__TASK DESCRIPTION__. For each line below with the word "rewrite", write out a copy.

___ DATA TO PROCESS ___

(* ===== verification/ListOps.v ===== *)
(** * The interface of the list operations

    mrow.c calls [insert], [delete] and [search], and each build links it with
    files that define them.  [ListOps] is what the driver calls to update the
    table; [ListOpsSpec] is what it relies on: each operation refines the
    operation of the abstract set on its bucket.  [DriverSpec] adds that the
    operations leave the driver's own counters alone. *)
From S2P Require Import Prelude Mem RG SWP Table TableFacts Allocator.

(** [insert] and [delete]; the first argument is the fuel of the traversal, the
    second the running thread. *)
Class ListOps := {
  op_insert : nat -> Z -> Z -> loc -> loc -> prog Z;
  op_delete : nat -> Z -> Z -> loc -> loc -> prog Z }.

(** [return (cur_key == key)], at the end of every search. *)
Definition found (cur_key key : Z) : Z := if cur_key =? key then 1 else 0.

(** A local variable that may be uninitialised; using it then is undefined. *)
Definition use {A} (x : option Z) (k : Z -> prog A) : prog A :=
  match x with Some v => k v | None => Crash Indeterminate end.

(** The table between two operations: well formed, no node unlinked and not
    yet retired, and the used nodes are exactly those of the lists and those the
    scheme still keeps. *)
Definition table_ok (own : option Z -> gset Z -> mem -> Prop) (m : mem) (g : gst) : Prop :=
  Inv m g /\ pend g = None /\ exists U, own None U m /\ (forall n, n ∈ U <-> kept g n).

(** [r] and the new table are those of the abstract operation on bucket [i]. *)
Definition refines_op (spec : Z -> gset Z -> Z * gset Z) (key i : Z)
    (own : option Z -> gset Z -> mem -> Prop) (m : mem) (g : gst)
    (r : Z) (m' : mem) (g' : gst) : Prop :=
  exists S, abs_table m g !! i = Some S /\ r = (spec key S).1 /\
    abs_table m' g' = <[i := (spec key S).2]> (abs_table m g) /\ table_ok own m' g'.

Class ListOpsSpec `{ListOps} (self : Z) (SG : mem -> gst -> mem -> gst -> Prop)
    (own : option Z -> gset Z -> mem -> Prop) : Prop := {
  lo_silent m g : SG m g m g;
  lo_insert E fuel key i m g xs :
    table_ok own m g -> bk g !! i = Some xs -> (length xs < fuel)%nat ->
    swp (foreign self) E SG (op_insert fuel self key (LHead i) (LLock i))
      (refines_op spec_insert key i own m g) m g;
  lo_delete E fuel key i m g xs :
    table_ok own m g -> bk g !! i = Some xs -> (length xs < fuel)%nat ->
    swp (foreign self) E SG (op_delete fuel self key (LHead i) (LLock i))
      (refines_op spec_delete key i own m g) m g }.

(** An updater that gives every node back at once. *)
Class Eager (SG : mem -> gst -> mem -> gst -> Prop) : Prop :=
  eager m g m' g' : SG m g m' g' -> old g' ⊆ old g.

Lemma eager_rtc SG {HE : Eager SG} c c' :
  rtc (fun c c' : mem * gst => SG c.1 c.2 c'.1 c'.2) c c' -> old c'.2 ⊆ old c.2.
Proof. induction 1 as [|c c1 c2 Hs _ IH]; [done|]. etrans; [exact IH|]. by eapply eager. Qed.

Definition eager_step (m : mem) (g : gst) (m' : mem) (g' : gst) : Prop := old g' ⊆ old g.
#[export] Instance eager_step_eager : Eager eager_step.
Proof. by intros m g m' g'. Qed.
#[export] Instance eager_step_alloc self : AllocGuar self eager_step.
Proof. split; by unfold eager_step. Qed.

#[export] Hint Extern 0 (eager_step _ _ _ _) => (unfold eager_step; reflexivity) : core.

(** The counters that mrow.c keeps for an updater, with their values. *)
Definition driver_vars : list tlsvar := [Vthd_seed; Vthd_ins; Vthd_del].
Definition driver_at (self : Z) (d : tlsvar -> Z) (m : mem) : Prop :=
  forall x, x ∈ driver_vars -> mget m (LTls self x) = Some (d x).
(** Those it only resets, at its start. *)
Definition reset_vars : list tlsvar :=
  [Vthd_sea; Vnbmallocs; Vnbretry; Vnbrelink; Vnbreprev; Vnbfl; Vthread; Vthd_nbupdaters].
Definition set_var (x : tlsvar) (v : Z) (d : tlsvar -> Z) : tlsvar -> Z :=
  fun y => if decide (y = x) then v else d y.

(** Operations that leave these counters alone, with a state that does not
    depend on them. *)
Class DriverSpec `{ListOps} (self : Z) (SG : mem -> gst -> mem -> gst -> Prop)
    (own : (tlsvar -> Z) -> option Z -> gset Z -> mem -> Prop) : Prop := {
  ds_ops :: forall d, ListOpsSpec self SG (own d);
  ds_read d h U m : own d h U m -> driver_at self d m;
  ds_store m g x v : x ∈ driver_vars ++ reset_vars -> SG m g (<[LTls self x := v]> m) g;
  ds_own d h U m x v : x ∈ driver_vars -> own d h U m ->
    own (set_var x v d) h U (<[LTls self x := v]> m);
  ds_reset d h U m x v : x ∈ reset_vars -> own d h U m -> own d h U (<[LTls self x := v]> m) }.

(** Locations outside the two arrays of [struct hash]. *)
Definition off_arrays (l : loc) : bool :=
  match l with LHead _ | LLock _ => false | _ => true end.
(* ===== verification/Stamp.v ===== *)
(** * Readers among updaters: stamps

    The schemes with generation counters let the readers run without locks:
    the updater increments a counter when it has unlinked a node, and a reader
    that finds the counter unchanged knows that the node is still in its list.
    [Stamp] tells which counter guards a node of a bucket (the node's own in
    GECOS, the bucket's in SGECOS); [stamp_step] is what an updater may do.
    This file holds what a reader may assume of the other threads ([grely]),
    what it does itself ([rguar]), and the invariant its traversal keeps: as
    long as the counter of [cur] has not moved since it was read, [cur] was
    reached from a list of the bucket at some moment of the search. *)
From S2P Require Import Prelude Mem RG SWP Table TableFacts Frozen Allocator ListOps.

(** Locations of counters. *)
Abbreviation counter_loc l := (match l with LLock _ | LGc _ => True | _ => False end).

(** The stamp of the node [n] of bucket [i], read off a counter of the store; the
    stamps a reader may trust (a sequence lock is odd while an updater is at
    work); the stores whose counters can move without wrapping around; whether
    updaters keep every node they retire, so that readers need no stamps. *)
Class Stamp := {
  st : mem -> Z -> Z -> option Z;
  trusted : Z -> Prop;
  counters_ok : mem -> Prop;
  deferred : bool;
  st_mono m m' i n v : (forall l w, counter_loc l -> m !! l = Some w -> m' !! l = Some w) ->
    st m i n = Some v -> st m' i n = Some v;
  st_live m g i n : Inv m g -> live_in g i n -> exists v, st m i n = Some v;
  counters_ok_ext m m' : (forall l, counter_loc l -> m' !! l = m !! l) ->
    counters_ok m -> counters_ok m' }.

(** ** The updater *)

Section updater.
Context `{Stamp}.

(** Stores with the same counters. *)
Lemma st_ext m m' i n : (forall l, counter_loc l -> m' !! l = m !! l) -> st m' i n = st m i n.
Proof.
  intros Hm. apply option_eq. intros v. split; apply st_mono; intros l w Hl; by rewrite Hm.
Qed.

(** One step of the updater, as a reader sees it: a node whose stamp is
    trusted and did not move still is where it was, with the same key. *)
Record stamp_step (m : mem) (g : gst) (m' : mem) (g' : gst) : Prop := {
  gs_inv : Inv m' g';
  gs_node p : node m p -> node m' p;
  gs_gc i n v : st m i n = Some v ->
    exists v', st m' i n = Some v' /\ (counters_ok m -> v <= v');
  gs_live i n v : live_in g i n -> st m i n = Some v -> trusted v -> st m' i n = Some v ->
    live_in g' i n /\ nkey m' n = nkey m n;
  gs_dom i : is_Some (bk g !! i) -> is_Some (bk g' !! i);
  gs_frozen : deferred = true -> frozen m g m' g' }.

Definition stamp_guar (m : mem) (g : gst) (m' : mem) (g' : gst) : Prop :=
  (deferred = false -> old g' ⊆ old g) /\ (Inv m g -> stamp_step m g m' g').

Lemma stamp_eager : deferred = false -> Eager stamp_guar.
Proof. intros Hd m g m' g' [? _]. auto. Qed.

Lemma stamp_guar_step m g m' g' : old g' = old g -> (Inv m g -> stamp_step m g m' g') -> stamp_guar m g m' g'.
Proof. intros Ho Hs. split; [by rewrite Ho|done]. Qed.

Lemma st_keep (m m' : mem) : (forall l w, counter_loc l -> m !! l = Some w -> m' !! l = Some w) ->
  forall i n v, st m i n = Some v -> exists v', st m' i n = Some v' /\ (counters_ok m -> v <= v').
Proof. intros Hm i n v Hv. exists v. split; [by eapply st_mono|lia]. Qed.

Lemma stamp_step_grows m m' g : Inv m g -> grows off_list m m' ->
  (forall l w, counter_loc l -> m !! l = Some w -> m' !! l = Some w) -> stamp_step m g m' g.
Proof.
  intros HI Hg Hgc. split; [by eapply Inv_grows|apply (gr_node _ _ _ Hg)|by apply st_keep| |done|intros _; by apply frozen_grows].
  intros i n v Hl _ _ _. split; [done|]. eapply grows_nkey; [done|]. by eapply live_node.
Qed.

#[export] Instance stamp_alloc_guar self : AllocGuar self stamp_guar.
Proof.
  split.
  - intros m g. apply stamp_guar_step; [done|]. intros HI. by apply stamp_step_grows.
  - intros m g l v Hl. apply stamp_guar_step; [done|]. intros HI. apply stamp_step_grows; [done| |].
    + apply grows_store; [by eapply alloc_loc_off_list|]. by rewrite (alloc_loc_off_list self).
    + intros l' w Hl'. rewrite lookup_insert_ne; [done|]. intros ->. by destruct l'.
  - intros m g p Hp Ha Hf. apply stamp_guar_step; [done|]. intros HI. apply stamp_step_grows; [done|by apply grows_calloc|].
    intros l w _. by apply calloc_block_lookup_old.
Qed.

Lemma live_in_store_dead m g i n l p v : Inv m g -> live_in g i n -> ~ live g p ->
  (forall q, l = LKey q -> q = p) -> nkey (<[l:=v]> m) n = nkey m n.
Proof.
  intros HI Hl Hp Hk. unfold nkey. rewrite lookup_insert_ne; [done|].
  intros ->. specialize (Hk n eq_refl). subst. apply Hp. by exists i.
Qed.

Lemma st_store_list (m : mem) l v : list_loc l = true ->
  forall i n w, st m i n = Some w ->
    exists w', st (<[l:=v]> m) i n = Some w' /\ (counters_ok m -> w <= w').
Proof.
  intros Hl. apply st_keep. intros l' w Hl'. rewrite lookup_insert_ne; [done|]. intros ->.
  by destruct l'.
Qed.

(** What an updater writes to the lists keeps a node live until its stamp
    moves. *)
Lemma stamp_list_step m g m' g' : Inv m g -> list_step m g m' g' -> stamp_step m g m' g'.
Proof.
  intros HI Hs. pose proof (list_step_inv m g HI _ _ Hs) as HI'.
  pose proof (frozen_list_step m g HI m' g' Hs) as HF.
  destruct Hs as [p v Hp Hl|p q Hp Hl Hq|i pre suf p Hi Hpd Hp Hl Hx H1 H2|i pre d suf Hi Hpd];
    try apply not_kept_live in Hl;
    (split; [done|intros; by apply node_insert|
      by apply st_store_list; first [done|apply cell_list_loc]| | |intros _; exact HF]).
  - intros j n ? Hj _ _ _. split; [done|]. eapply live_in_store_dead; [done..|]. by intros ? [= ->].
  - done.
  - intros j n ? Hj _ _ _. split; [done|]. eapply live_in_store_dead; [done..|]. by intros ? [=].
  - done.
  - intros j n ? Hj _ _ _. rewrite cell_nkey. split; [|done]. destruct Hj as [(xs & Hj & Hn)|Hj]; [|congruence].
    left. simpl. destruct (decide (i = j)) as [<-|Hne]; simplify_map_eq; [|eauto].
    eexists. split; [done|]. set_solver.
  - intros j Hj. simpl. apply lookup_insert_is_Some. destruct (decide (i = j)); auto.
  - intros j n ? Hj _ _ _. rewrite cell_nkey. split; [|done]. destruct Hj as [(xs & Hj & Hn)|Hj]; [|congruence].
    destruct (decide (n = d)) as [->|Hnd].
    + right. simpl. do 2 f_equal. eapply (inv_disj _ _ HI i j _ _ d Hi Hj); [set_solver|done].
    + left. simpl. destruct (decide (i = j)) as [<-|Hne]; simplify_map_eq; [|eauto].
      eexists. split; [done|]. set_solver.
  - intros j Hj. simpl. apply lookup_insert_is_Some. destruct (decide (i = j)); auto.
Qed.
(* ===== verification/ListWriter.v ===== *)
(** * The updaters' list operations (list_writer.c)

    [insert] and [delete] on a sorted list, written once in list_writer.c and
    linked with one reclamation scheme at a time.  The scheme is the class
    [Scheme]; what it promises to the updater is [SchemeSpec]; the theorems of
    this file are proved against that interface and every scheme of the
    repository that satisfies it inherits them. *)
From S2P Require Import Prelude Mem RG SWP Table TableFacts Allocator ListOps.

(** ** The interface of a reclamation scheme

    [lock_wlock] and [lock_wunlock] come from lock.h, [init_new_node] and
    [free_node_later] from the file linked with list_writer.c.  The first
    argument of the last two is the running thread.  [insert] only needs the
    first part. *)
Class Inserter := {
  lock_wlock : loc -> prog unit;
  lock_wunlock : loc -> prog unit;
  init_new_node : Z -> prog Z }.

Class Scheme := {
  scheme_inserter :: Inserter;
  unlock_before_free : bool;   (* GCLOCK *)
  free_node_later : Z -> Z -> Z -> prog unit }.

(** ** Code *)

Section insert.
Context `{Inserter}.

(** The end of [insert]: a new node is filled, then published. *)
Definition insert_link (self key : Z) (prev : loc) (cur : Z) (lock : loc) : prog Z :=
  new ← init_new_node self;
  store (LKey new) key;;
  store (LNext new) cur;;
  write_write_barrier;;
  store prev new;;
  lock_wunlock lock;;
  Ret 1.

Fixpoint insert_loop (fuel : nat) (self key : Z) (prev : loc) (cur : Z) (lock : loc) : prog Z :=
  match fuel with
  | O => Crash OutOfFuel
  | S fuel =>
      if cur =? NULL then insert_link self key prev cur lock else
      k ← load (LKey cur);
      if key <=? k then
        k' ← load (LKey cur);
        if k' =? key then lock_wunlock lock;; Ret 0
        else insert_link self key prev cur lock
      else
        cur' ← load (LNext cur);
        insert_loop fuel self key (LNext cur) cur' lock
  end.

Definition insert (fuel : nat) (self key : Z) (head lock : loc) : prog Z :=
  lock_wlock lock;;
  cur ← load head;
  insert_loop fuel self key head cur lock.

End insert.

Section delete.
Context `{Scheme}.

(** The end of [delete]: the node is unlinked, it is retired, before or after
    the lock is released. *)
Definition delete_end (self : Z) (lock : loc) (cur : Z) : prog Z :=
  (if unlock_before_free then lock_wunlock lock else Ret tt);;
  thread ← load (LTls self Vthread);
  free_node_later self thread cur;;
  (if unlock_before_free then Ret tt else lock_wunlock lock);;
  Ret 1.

___

__RESULT OF THE EXERCISE__.
  intros Hm. apply option_eq. intros v. split; apply st_mono; intros l w Hl; by rewrite Hm.
Proof. intros Ho Hs. split; [by rewrite Ho|done]. Qed.
    + apply grows_store; [by eapply alloc_loc_off_list|]. by rewrite (alloc_loc_off_list self).
    + intros l' w Hl'. rewrite lookup_insert_ne; [done|]. intros ->. by destruct l'.
  intros HI Hl Hp Hk. unfold nkey. rewrite lookup_insert_ne; [done|].
  intros Hl. apply st_keep. intros l' w Hl'. rewrite lookup_insert_ne; [done|]. intros ->.
  - intros j n ? Hj _ _ _. rewrite cell_nkey. split; [|done]. destruct Hj as [(xs & Hj & Hn)|Hj]; [|congruence].
  - intros j n ? Hj _ _ _. rewrite cell_nkey. split; [|done]. destruct Hj as [(xs & Hj & Hn)|Hj]; [|congruence].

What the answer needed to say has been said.